Aqui, contudo, parece que cometo um equívoco dos mais graves. Porque o objeto em questão são histórias de origem de costumes e ritos, o que está muito bem distribuído por quase toda a extensão da história das religiões comparada, seja fundada no teísmo, na fé ou mesmo na filogênese formal das instituições. Comparar estas historias de origem com um procedimento criminal parece abusivo, ainda que feito a partir dos escritos de Hocart, quem flerta com esta analogia sem pudor algum. Parece dizer que as histórias de origem são por fim, histórias de assassinato. Não sei se poderia chegar neste ponto, ainda que o ato historiográfico moderno por excelência, o mesmo ressaltado por Jules Michelet nas primeiras páginas de sua Histoire de la Révolution Française e reiterado à primeira oportunidade, seja a conversação com mortos mediante os meios disponíveis.

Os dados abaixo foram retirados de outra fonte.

Lemma lower_hex_bytes s n : lower_hex s n = true ->
  String.length s = n /\ forallb visible (bytes s) = true.
Proof.
  unfold lower_hex, chars. intros [Hl%Nat.eqb_eq Hc]%andb_true_iff. split; [done|].
  rewrite forallb_chars_ascii in Hc.
  - eapply forallb_weaken; [|exact Hc]. intros c. cbv beta. unfold visible, is_ascii_digit. rewrite orb_true_iff, !in_range_spec. lia.
  - intros c. cbv beta. unfold is_ascii_digit. rewrite orb_true_iff, !in_range_spec. lia.
Qed.

Record evidence_wf (e : GvisorQualificationEvidenceV1) : Prop := {
  ew_schema : gq_schema e = GVISOR_QUALIFICATION_SCHEMA_V1;
  ew_commit : lower_hex (gq_source_commit e) 40 = true;
  ew_run : gq_workflow_run_id e <> 0%N;
  ew_receipt : lower_hex (gq_receipt_sha256 e) 64 = true;
}.

Lemma gvisor_evidence_validate_Ok e u : evidence_validate e = Ok u <-> evidence_wf e.
Proof.
  unfold evidence_validate. rewrite ensure_Ok, !andb_true_iff, bool_decide_eq_true, negb_true_iff, N.eqb_neq.
  split; [by intros [[[? ?] ?] ?]|by intros []].
Qed.

Lemma digits_visible bs : forallb is_ascii_digit bs = true -> forallb visible bs = true.
Proof. apply forallb_weaken. intros c. unfold is_ascii_digit, visible. rewrite !in_range_spec. lia. Qed.

(** The evidence identifier is one of the bounded tokens that admission asks
    for, and names the evidence. *)
Lemma evidence_id_token e :
  evidence_wf e -> (gq_workflow_run_id e <= u64_max)%N -> valid_bounded_token 256 (evidence_id e) = true.
Proof.
  intros [_ [Hc Hcv]%lower_hex_bytes _ [Hr Hrv]%lower_hex_bytes] [Hd Hdl]%pretty_u64. apply visible_token.
  - done.
  - assert (slen (gq_source_commit e) = 40%N) as Ec by (unfold slen; by rewrite Hc).
    assert (slen (gq_receipt_sha256 e) = 64%N) as Er by (unfold slen; by rewrite Hr).
    unfold evidence_id, joined_text. cbn [foldr]. rewrite !slen_append, Ec, Er.
    change (slen "github:Memorithm/scirust-hub@") with 29%N. change (slen "/actions/runs/") with 14%N.
    change (slen "#receipt-sha256:") with 16%N. change (slen "") with 0%N. lia.
  - unfold evidence_id. rewrite joined_bytes. cbn [mbind list_bind]. rewrite !forallb_app, Hcv, Hrv.
    by rewrite (digits_visible _ Hd).
Qed.

Lemma evidence_id_inj e e' : evidence_wf e -> evidence_wf e' -> evidence_id e = evidence_id e' -> e = e'.
Proof.
  intros [Hs [Hc _]%lower_hex_bytes _ [Hr _]%lower_hex_bytes] [Hs' [Hc' _]%lower_hex_bytes _ [Hr' _]%lower_hex_bytes] Heq.
  apply (f_equal bytes) in Heq. unfold evidence_id in Heq. rewrite !joined_bytes in Heq.
  cbn [mbind list_bind] in Heq. rewrite !app_nil_r in Heq. apply (inj (app _)) in Heq.
  apply app_inj_1 in Heq as [Hcommit Heq]; [|rewrite !length_bytes; congruence]. apply (inj (app _)) in Heq.
  rewrite !app_assoc in Heq. apply app_inj_2 in Heq as [Heq Hreceipt]; [|rewrite !length_bytes; congruence].
  apply (inj (fun l => l ++ _)) in Heq. apply bytes_inj in Hcommit, Hreceipt, Heq. apply (inj pretty) in Heq.
  destruct e, e'; cbn in *; congruence.
Qed.

Lemma capability_default_ok : CapabilitySet_validate (mkCapabilitySet []) = Ok tt.
Proof. done. Qed.

(** The tasks that the backend's enforcement covers. *)
Record suits_gvisor (task : TaskSpec) : Prop := {
  sg_isolation : sb_minimum_isolation (ts_sandbox task) <> IsoMicroVm;
  sg_network : np_allowed_endpoints (sb_network (ts_sandbox task)) = [];
  sg_workspace : sb_writable_workspace (ts_sandbox task) = true;
  sg_gpu : rb_gpu_devices (ts_budget task) = None;
  sg_tokens : rb_model_tokens (ts_budget task) = None;
  sg_capabilities : capability_grants (ts_capabilities task) = [];
}.

Lemma satisfies_gvisor self task :
  backend_satisfies (gvisor_backend_descriptor self) task <-> suits_gvisor task.
Proof.
  split.
  - intros [Hi He Hd Hw _ _ _ Hg Ht Hc]. cbn in *. split.
    + intros Hm. rewrite Hm in Hi. cbn in Hi. lia.
    + destruct (np_allowed_endpoints _); [done|]. by discriminate He.
    + destruct (sb_writable_workspace _); [done|]. by discriminate Hw.
    + destruct (rb_gpu_devices _); [|done]. by discriminate Hg.
    + destruct (rb_model_tokens _); [|done]. by discriminate Ht.
    + destruct (capability_grants _) as [|g gs]; [done|]. specialize (Hc g ltac:(left)). set_solver.
  - intros [Hi He Hw Hg Ht Hc]. split; cbn; try done.
    + by destruct (sb_minimum_isolation _); cbn; [lia..|].
    + congruence.
    + rewrite Hg. by intros [].
    + rewrite Ht. by intros [].
    + rewrite Hc. set_solver.
Qed.

Section qualification.
Context `{Sha256Lib, QualificationJson, !QualificationJsonLaws}.

(** What stands behind a qualified executor. *)
Record qualified (source_commit : option string) (manifest receipt : result string (list N))
    (e : GvisorQualificationEvidenceV1) : Prop := {
  qf_evidence : evidence_wf e;
  qf_commit : source_commit = Some (gq_source_commit e);
  qf_manifest : exists bs, manifest = Ok bs /\ manifest_from_slice bs = Some e;
  qf_receipt : exists bs r, receipt = Ok bs /\ hex_of_bytes (raw_as_bytes (raw_sha256_bytes bs)) = gq_receipt_sha256 e /\
    receipt_from_slice bs = Some r /\ proves_probe r = true;
}.

Lemma from_qualification_Ok source_commit root manifest receipt self :
  from_qualification_artifacts source_commit root manifest receipt = Ok self ->
  exists e, gd_qualification self = Some e /\ qualified source_commit manifest receipt e.
Proof.
  unfold from_qualification_artifacts, from_qualification_artifacts_for_commit. intros Hr.
  apply bind_Ok in Hr as (commit & Hc%ok_or_Ok & Hr). apply bind_Ok in Hr as (_ & _ & Hr).
  apply bind_Ok in Hr as (mb & Hm%map_err_Ok & Hr). apply bind_Ok in Hr as (e & He%ok_or_Ok & Hr).
  apply bind_Ok in Hr as (u & Hv%gvisor_evidence_validate_Ok & Hr). apply bind_Ok in Hr as (_ & Hcommit%ensure_Ok & Hr).
  apply bind_Ok in Hr as (rb & Hrb%map_err_Ok & Hr). cbv zeta in Hr. apply bind_Ok in Hr as (_ & Hd%ensure_Ok & Hr).
  apply bind_Ok in Hr as (r & Hr'%ok_or_Ok & Hr). apply bind_Ok in Hr as (_ & Hp%ensure_Ok & [= <-]).
  apply bool_decide_eq_true in Hcommit, Hd. exists e. split; [done|].
  split; [done|congruence|by exists mb|by exists rb, r].
Qed.

(** (C36) gVisor is admitted only on evidence.  An executor built from
    qualification documents carries evidence that was checked: for the very
    commit it was compiled from, of a run whose receipt has the digest that
    the evidence names and proves the probe.  It then admits exactly the valid
    tasks that its enforcement covers -- no micro-VM, no network endpoint, a
    writable workspace, no GPU, model tokens or capability -- and the
    identifier it publishes belongs to no other evidence.  Without the
    documents nothing is admitted. *)
Theorem gvisor_qualified_admission source_commit root manifest receipt self task :
  from_qualification_artifacts source_commit root manifest receipt = Ok self ->
  (exists e, gd_qualification self = Some e /\ qualified source_commit manifest receipt e /\
    sbd_isolation_evidence_id (gvisor_backend_descriptor self) = Some (evidence_id e) /\
    (forall e', evidence_wf e' -> evidence_id e' = evidence_id e -> e' = e)) /\
  (SandboxBackendDescriptor_admission (gvisor_backend_descriptor self) task = Ok tt <->
    TaskSpec_validate task = Ok tt /\ suits_gvisor task) /\
  is_ok (SandboxBackendDescriptor_admission
    (gvisor_backend_descriptor (GvisorDockerExecutor_new root)) task) = false.
Proof.
  intros (e & He & Hq)%from_qualification_Ok. pose proof Hq as [Hwf _ (mb & _ & Hm) _]. apply manifest_run_id in Hm.
  split; [|split].
  - exists e. split_and!; [done|done|by cbn; rewrite He|]. intros e' Hwf' Hid. by apply evidence_id_inj.
  - rewrite SandboxBackendDescriptor_admission_Ok, satisfies_gvisor. split; [by intros (? & _ & ?)|].
    intros [Hv Hs]. split_and!; [done| |done]. split; [done| |done]. right. cbn. rewrite He. split_and!; [done|done|].
    exists (evidence_id e). split; [done|]. by apply evidence_id_token.
  - destruct (is_ok _) eqn:Hok; [|done]. apply is_ok_spec in Hok as [[] Hok].
    apply SandboxBackendDescriptor_admission_Ok in Hok as (_ & [_ [(? & _)|(_ & ? & _)] _] & _); done.
Qed.
End qualification.

(** ** Witnesses *)
Section witnesses.
#[local] Existing Instance toy_sha.
#[local] Existing Instance toy_workspace_json.

Definition toy_commit : string := "0123456789abcdef0123456789abcdef01234567".

Definition toy_evidence : GvisorQualificationEvidenceV1 := {|
  gq_schema := GVISOR_QUALIFICATION_SCHEMA_V1; gq_source_commit := toy_commit; gq_workflow_run_id := 42;
  gq_receipt_sha256 := hex_of_bytes (raw_as_bytes (raw_sha256_bytes [2%N])) |}.

Definition toy_probe : GvisorExecutionReceiptV1 := {|
  gx_schema := GVISOR_RECEIPT_SCHEMA_V1; gx_task_id := "probe"; gx_backend_id := "docker-runsc";
  gx_isolation := "userspace_kernel"; gx_isolation_evidence_id := None; gx_exit_code := Some 0%Z;
  gx_timed_out := false; gx_stdout := "PAPERS_GVISOR_OK"; gx_stderr := ""; gx_stdout_truncated := false;
  gx_stderr_truncated := false |}.

#[local] Instance toy_qualification_json : QualificationJson := {|
  manifest_from_slice bs := if decide (bs = [1%N]) then Some toy_evidence else None;
  receipt_from_slice bs := if decide (bs = [2%N]) then Some toy_probe else None |}.

#[local] Instance toy_qualification_laws : QualificationJsonLaws.
Proof. split. intros bs e. cbn. case_decide; [|done]. intros [= <-]. by vm_compute. Qed.

(** The sample task without capabilities and GPU. *)
Definition plain_task : TaskSpec := {|
  ts_schema_version := ts_schema_version sample_task; ts_id := ts_id sample_task;
  ts_identity := ts_identity sample_task; ts_workspace := ts_workspace sample_task;
  ts_capabilities := mkCapabilitySet [];
  ts_budget := {| rb_cpu_millis := Some 1000%N; rb_memory_bytes := None; rb_wall_clock_ms := Some 60000%N;
                  rb_gpu_devices := None; rb_model_tokens := None |};
  ts_sandbox := ts_sandbox sample_task |}.

Definition toy_qualified : GvisorDockerExecutor :=
  {| gd_workspace_root := "/w"; gd_qualification := Some toy_evidence |}.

A mera morte de outrem não permite deduzir seu assassinato da mesma forma que não é possível simplesmente confundir assassinato com origem, não porque o assassinato não seja um excelente ponto de partida para uma história mas porque a origem não precisa advir do fratricídio. Há histórias que começam com o mais surdo golpe de um fiat, um mero acontecimento. A morte é um deles.

segunda-feira, 18 de agosto de 2014

O meio de transporte: sobre a doutrina do similar e outros segredos.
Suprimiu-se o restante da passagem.